Sobre o fornecimento de medicamentos, a SMS informou que a responsabilidade é também do Estado, porém, em caso de necessidade e conforme solicitação do governo estadual, o município pode auxiliar no provimento.
"Foi o que aconteceu no ano passado, durante o período mais crítico da crise do estado, em que a Prefeitura forneceu os medicamentos solicitados pela SEAP para atenção aos pacientes internos do sistema prisional. Da mesma forma, a SMS vem colaborando com o Estado na realização de inspeção sanitária de presídios e disponibilização de treinamento técnico para as equipes da SEAP para diagnóstico e tratamento de tuberculose e outras doenças dentro das unidades penitenciárias.
Procurada, a Secretaria de Estado de Administração Penitenciária disse que as demandas são "justas" e que a ação da defensoria "é um importante instrumento que irá contribuir para melhora das condições de saúde no sistema prisional, assim como outras ações que estão sendo feitas, desde janeiro, com o mesmo objetivo".
Segundo a secretaria, está sendo feita uma parceria com a Secretaria de Estado de Saúde para a colocação de equipes nas portas de entrada do Sistema Prisional do Estado. Com a colaboração do Tribunal de Justiça, será construído um ambulatório na Cadeia Pública José Frederico Marques, em Benfica.

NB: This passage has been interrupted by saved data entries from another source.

(* ===== verification/AdminAuth.v ===== *)
(** * Access to the administration: [internal/admin/auth.go], [middleware.go],
    [integrated_auth.go], [integrated_rbac.go]

    The dashboard is entered through an OpenID Connect login that ends in a
    sealed cookie; the API of the integrated mode through headers the platform
    sets, with a token of the platform and a role. The cipher, the token endpoint
    and the verifier of ID tokens are parameters. *)

From S2P Require Import Prelude GoStrings Encoding GoNet GoFloat Json GoParse Document JsonText Codec.
From S2P Require Import Types Auth Config.

#[local] Open Scope string_scope.
#[local] Open Scope list_scope.
#[local] Open Scope nat_scope.
#[local] Open Scope go_scope.

(** ** Parameters *)

(** [cipher.AEAD] with its key, without additional data. *)
Class AEAD := {
  NonceSize : nat;
  Seal : bytes → bytes → bytes;
  Open : bytes → bytes → option bytes;
}.

(** What it promises: what is sealed opens, and nothing else does. *)
Class AEADLaws (A : AEAD) : Prop := {
  open_seal nonce plaintext : Open nonce (Seal nonce plaintext) = Some plaintext;
  seal_open nonce c plaintext : Open nonce c = Some plaintext → c = Seal nonce plaintext;
}.

(** [oauth2.Config.Exchange] of a code with the verifier of the challenge, and
    the [id_token] of its answer. *)
Class TokenEndpoint := Exchange : string → string → result (option string).

(** ** Sessions *)

Record AdminSession := mkAdminSession {
  as_Subject : string;
  as_Email : string;
  as_Scopes : list string;
  as_CSRFToken : string;
  as_ExpiresAt : Z;
}.

Definition zero_session : AdminSession := mkAdminSession "" "" [] "" zero_time.

(** The zone of the host's clock is a whole number of minutes from UTC; times are
    written with it. *)
Definition session_document (zone : Z) (s : AdminSession) : document :=
  AObj [("sub", AStr s.(as_Subject)); ("email", AStr s.(as_Email));
        ("scopes", match s.(as_Scopes) with [] => ANil | l => AArr (AStr <$> l) end);
        ("csrf_token", AStr s.(as_CSRFToken)); ("expires_at", AStr (FormatRFC3339 true zone s.(as_ExpiresAt)))].

Section auth.
Context `{UnicodeTables}.

Definition session_fields : list (string * decoder_of string AdminSession) :=
  [("sub", field as_Subject (λ x s, mkAdminSession x s.(as_Email) s.(as_Scopes) s.(as_CSRFToken) s.(as_ExpiresAt)) d_string);
   ("email", field as_Email (λ x s, mkAdminSession s.(as_Subject) x s.(as_Scopes) s.(as_CSRFToken) s.(as_ExpiresAt)) d_string);
   ("scopes", field as_Scopes (λ x s, mkAdminSession s.(as_Subject) s.(as_Email) x s.(as_CSRFToken) s.(as_ExpiresAt)) (d_slice d_string ""));
   ("csrf_token", field as_CSRFToken (λ x s, mkAdminSession s.(as_Subject) s.(as_Email) s.(as_Scopes) x s.(as_ExpiresAt)) d_string);
   ("expires_at", field as_ExpiresAt (λ x s, mkAdminSession s.(as_Subject) s.(as_Email) s.(as_Scopes) s.(as_CSRFToken) x) d_time)].

Definition session_of_text (text : bytes) : option AdminSession :=
  v ← json_parse (of_bytes text); unmarshal (d_struct session_fields) v zero_session.

(** The payload of the state. *)
Definition state_document (verifier : string) : document := AObj [("verifier", AStr verifier)].
Definition verifier_of_text (text : bytes) : option string :=
  v ← json_parse (of_bytes text); unmarshal (d_struct [("verifier", d_string)]) v "".

(** ** [AdminAuth] *)

Record AdminAuth := mkAdminAuth {
  aa_RequiredScope : string;
  aa_RedirectURL : string;
  aa_sessionTTL : Z;
}.

(** The configuration part of [NewAdminAuth]: the callback and the time a session
    lasts; the provider and the cipher are parameters. *)
Definition NewAdminAuth (cfg : Config) : AdminAuth :=
  let slash : ascii := "/"%char in
  let callbackURL := TrimRightByte cfg.(c_AdminExternalURL) slash +:+ "/admin/callback" in
  let callbackURL :=
    if bool_decide (callbackURL = "/admin/callback") then
      if HasPrefix cfg.(c_ListenAddr) ":" then "/admin/callback"
      else TrimRightByte cfg.(c_ListenAddr) slash +:+ "/admin/callback"
    else callbackURL in
  let ttl := if (cfg.(c_AdminSessionTTL) <=? 0)%Z then (480 * minute)%Z else cfg.(c_AdminSessionTTL) in
  mkAdminAuth cfg.(c_AdminRequiredScope) callbackURL ttl.

Context `{AEAD} `{TokenEndpoint} `{OIDCVerifier}.
Context (zone : Z) (a : AdminAuth).

(** A cookie the handlers set: always with [Path=/admin/], [HttpOnly], [Secure]
    and [SameSite=Strict]. *)
Record Cookie := mkCookie { ck_Name : string; ck_Value : string; ck_MaxAge : Z }.

Definition stateCookieName : string := "__mcpgw_state".
Definition sessionCookieName : string := "__mcpgw_admin".

(** What a handler answers. *)
Record AuthReply := mkAuthReply {
  ar_Status : Z;
  ar_Message : string;
  ar_Location : string;
  ar_Cookies : list Cookie;
}.
Definition refuse (status : Z) (message : string) (cookies : list Cookie) : AuthReply :=
  mkAuthReply status message "" cookies.

(** The tail of [encryptSession] and [generateState]. *)
Definition sealed (nonce plaintext : bytes) : string := base64_text (nonce ++ Seal nonce plaintext).

(** [encryptSession], [generateState]; [nonce] is what the reader delivers. *)
Definition encryptSession (nonce : option bytes) (s : AdminSession) : option string :=
  n ← nonce; Some (sealed n (json_print (session_document zone s))).
Definition generateState (nonce : option bytes) (verifier : string) : option string :=
  n ← nonce; Some (sealed n (json_print (state_document verifier))).

(** The opening of a sealed value. *)
Definition unseal (value : string) : option bytes :=
  data ← base64_bytes value;
  if length data <? NonceSize then None
  else Open (take NonceSize data) (drop NonceSize data).

(** [DecryptSession] at time [now]. *)
Definition DecryptSession (now : Z) (cookieValue : string) : option AdminSession :=
  plaintext ← unseal cookieValue;
  session ← session_of_text plaintext;
  if (session.(as_ExpiresAt) <? now)%Z then None else Some session.

(** [extractVerifierFromState]. *)
Definition extractVerifierFromState (state : string) : option string :=
  plaintext ← unseal state; verifier_of_text plaintext.

(** [generatePKCEVerifier], [generateRandomBase64], [pkceS256Challenge]. *)
Definition random_base64 (random : option bytes) : option string :=
  b ← random; Some (of_bytes (base64url b)).
Definition pkceS256Challenge (verifier : string) : string :=
  of_bytes (base64url (Sum256 (to_bytes verifier))).

(** [HandleLogin]; the address it redirects to carries the state and the
    challenge. *)
Record LoginReply := mkLoginReply { lr_Reply : AuthReply; lr_State : string; lr_Challenge : string }.

Definition HandleLogin (verifier_random nonce : option bytes) : AuthReply + LoginReply :=
  match random_base64 verifier_random with
  | None => inl (refuse 500 "internal error" [])
  | Some verifier =>
      let challenge := pkceS256Challenge verifier in
      match generateState nonce verifier with
      | None => inl (refuse 500 "internal error" [])
      | Some state =>
          inr (mkLoginReply (mkAuthReply 302 "" "" [mkCookie stateCookieName state 600]) state challenge)
      end
  end.

(** [hasScope]. *)
Definition hasScope (scopes : list string) (required : string) : bool := bool_decide (required ∈ scopes).

(** The request of the callback: its cookie and its query. *)
Record CallbackRequest := mkCallbackRequest {
  cb_StateCookie : option string;
  cb_State : string;
  cb_Code : string;
}.

(** The session of a login at time [now]. *)
Definition new_session (now : Z) (claims : oidcClaims) (csrf : string) : AdminSession :=
  mkAdminSession claims.(cl_Subject) claims.(cl_Email) (mergeScopes claims.(cl_Groups) claims.(cl_Scope))
    csrf (now + a.(aa_sessionTTL)).

(** [HandleCallback]. *)
Definition HandleCallback (now : Z) (csrf_random nonce : option bytes) (r : CallbackRequest) : AuthReply :=
  match r.(cb_StateCookie) with
  | None => refuse 400 "missing state cookie" []
  | Some cookie =>
      if negb (bool_decide (r.(cb_State) = cookie)) then refuse 400 "state mismatch" []
      else
        match extractVerifierFromState cookie with
        | None => refuse 400 "invalid state" []
        | Some verifier =>
            let cleared := [mkCookie stateCookieName "" (-1)] in
            if bool_decide (TrimSpace r.(cb_Code) = "") then refuse 400 "missing authorization code" cleared
            else
              match Exchange r.(cb_Code) verifier with
              | Err _ => refuse 500 "token exchange failed" cleared
              | Ok None => refuse 500 "missing id_token in response" cleared
              | Ok (Some rawIDToken) =>
                  match Verify rawIDToken with
                  | Err _ => refuse 401 "id_token verification failed" cleared
                  | Ok (_, Err _) => refuse 500 "parse claims failed" cleared
                  | Ok (_, Ok claims) =>
                      let scopes := mergeScopes claims.(cl_Groups) claims.(cl_Scope) in
                      if negb (hasScope scopes a.(aa_RequiredScope)) then
                        refuse 403 ("insufficient permissions: missing " +:+ a.(aa_RequiredScope) +:+ " scope") cleared
                      else
                        match random_base64 csrf_random with
                        | None => refuse 500 "internal error" cleared
                        | Some csrfToken =>
                            match encryptSession nonce (new_session now claims csrfToken) with
                            | None => refuse 500 "internal error" cleared
                            | Some encrypted =>
                                mkAuthReply 302 "" "/admin/"
                                  (cleared ++ [mkCookie sessionCookieName encrypted (a.(aa_sessionTTL) / second)])
                            end
                        end
                  end
              end
        end
  end.

(** ** Middlewares of the dashboard *)

Inductive DashboardVerdict :=
| ToLogin
| Forbid (message : string)
| Pass (session : AdminSession).

Definition dev_session (now : Z) : AdminSession :=
  mkAdminSession "dev-user" "dev@localhost" ["admin"] "dev-csrf-token" (now + 1440 * minute).

(** [AdminAuthMiddleware]; [cookie] is the one named [sessionCookieName]. *)
Definition AdminAuthMiddleware (devMode : bool) (now : Z) (cookie : option string) : DashboardVerdict :=
  if devMode then Pass (dev_session now)
  else
    match cookie with
    | None => ToLogin
    | Some value => match DecryptSession now value with None => ToLogin | Some session => Pass session end
    end.

(** [CSRFMiddleware], behind the other. *)
Definition safe_method (method : string) : bool := bool_decide (method ∈ ["GET"; "HEAD"; "OPTIONS"]).

Definition CSRFMiddleware (method formToken headerToken : string) (session : AdminSession) : DashboardVerdict :=
  if safe_method method then Pass session
  else
    let csrfToken := if bool_decide (formToken = "") then headerToken else formToken in
    if bool_decide (TrimSpace csrfToken = "") || negb (bool_decide (csrfToken = session.(as_CSRFToken)))
    then Forbid "invalid CSRF token" else Pass session.

(** A request to the dashboard up to its handler. *)
Record DashboardRequest := mkDashboardRequest {
  dr_Method : string;
  dr_Cookie : option string;
  dr_FormToken : string;
  dr_HeaderToken : string;
}.

Definition dashboard_chain (devMode : bool) (now : Z) (r : DashboardRequest) : DashboardVerdict :=
  match AdminAuthMiddleware devMode now r.(dr_Cookie) with
  | Pass session => CSRFMiddleware r.(dr_Method) r.(dr_FormToken) r.(dr_HeaderToken) session
  | v => v
  end.

End auth.

(** ** Delegated access of the integrated mode *)

Inductive errorCode :=
  errCodeInvalidToken | errCodeMissingHeader | errCodeInvalidGatewayRole | errCodeInsufficientRole
| errCodeInvalidRequest | errCodeNotFound | errCodeInternalError | errCodeMethodNotAllowed.

#[export] Instance errorCode_eq_dec : EqDecision errorCode.
Proof. solve_decision. Defined.

Record DelegatedIdentity := mkDelegatedIdentity {
  di_Subject : string;
  di_Email : string;
  di_TenantID : string;
  di_Role : string;
  di_GatewayRole : string;
}.

(** The headers of a request; [""] when absent. *)
Record DelegatedHeaders := mkDelegatedHeaders {
  dh_SessionCookie : bool;
  dh_Authorization : string;
  dh_Subject : string;
  dh_Email : string;
  dh_TenantID : string;
  dh_Role : string;
  dh_GatewayRole : string;
}.

Definition isValidGatewayRole (role : string) : bool := bool_decide (role ∈ ["viewer"; "editor"; "admin"]).

Definition roleRank (role : string) : Z :=
  if bool_decide (role = "admin") then 3 else if bool_decide (role = "editor") then 2 else 1.

(** [extractBearerToken] of the package. *)
Definition delegated_token (value : string) : option string :=
  let value := TrimSpace value in
  if negb (HasPrefix value "Bearer ") then None
  else
    let token := TrimSpace (TrimPrefix value "Bearer ") in
    if bool_decide (token = "") then None else Some token.

Abbreviation denied := (Z * errorCode * string)%type.

(** The first of the required headers that is missing. *)
Definition missing_header (h : list (string * string)) : option string :=
  fst <$> List.find (λ p, bool_decide (p.2 = "")) h.

Section delegated.
Context `{UnicodeTables}.

(** [IntegratedDelegatedAuthMiddleware]. *)
Definition IntegratedDelegatedAuthMiddleware (platformServiceToken : string) (h : DelegatedHeaders) :
    denied + DelegatedIdentity :=
  let expectedToken := TrimSpace platformServiceToken in
  if h.(dh_SessionCookie) then
    inl (403%Z, errCodeInvalidToken, "local admin cookie authentication is disabled in integrated mode")
  else
    match delegated_token h.(dh_Authorization) with
    | None => inl (401%Z, errCodeInvalidToken, "missing or invalid Authorization bearer token")
    | Some token =>
        if negb (bool_decide (token = expectedToken)) then
          inl (401%Z, errCodeInvalidToken, "invalid platform service token")
        else
          let subject := TrimSpace h.(dh_Subject) in
          let email := TrimSpace h.(dh_Email) in
          let tenantID := TrimSpace h.(dh_TenantID) in
          let role := TrimSpace h.(dh_Role) in
          let gatewayRole := ToLower (TrimSpace h.(dh_GatewayRole)) in
          match missing_header [("X-Cruvero-Subject", subject); ("X-Cruvero-Email", email);
                  ("X-Cruvero-Tenant-ID", tenantID); ("X-Cruvero-Role", role); ("X-Cruvero-Gateway-Role", gatewayRole)] with
          | Some missing => inl (400%Z, errCodeMissingHeader, "missing required header: " +:+ missing)
          | None =>
              if negb (isValidGatewayRole gatewayRole) then
                inl (403%Z, errCodeInvalidGatewayRole, "invalid X-Cruvero-Gateway-Role")
              else inr (mkDelegatedIdentity subject email tenantID role gatewayRole)
          end
    end.

(** [RequireGatewayRole], behind the other. *)
Definition RequireGatewayRole (minRole : string) (identity : DelegatedIdentity) : option denied :=
  if (roleRank identity.(di_GatewayRole) <? roleRank minRole)%Z
  then Some (403%Z, errCodeInsufficientRole, "insufficient gateway role") else None.

(** [delegatedActor], of a request the middleware let through. *)
Definition delegatedActor (identity : DelegatedIdentity) : string :=
  if negb (bool_decide (TrimSpace identity.(di_Email) = "")) then TrimSpace identity.(di_Email)
  else if negb (bool_decide (TrimSpace identity.(di_Subject) = "")) then TrimSpace identity.(di_Subject)
  else "platform".

End delegated.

Outra providência é a compra de medicamentos e insumos de saúde e o aparelhamento de 44 ambulatórios de unidades prisionais, por meio de convênio com o Departamento Penitenciário Nacional (Depen).
Também está em andamento o processo seletivo para contratação de profissionais de saúde e estado e municípios devem vão aderir à Política Nacional de Atenção Integral à Saúde das Pessoas Privadas de Liberdade (PNAISP).
Em relação ao número de mortes, a SEAP informou que, no ano de 2010, foram 125 mortes para um efetivo carcerário de 25.708 internos, o que representa 0,49%. “Em 2014, ocorreram 146 mortes para um efetivo carcerário de 39.611 internos, o que representa 0,37%. Já em 2018, o número de óbitos é de 137 internos para um efetivo carcerário de 51.881, o que representa 0,26%”, informou a secretaria.
A Secretaria Estadual de Saúde disse que vai levantar os dados.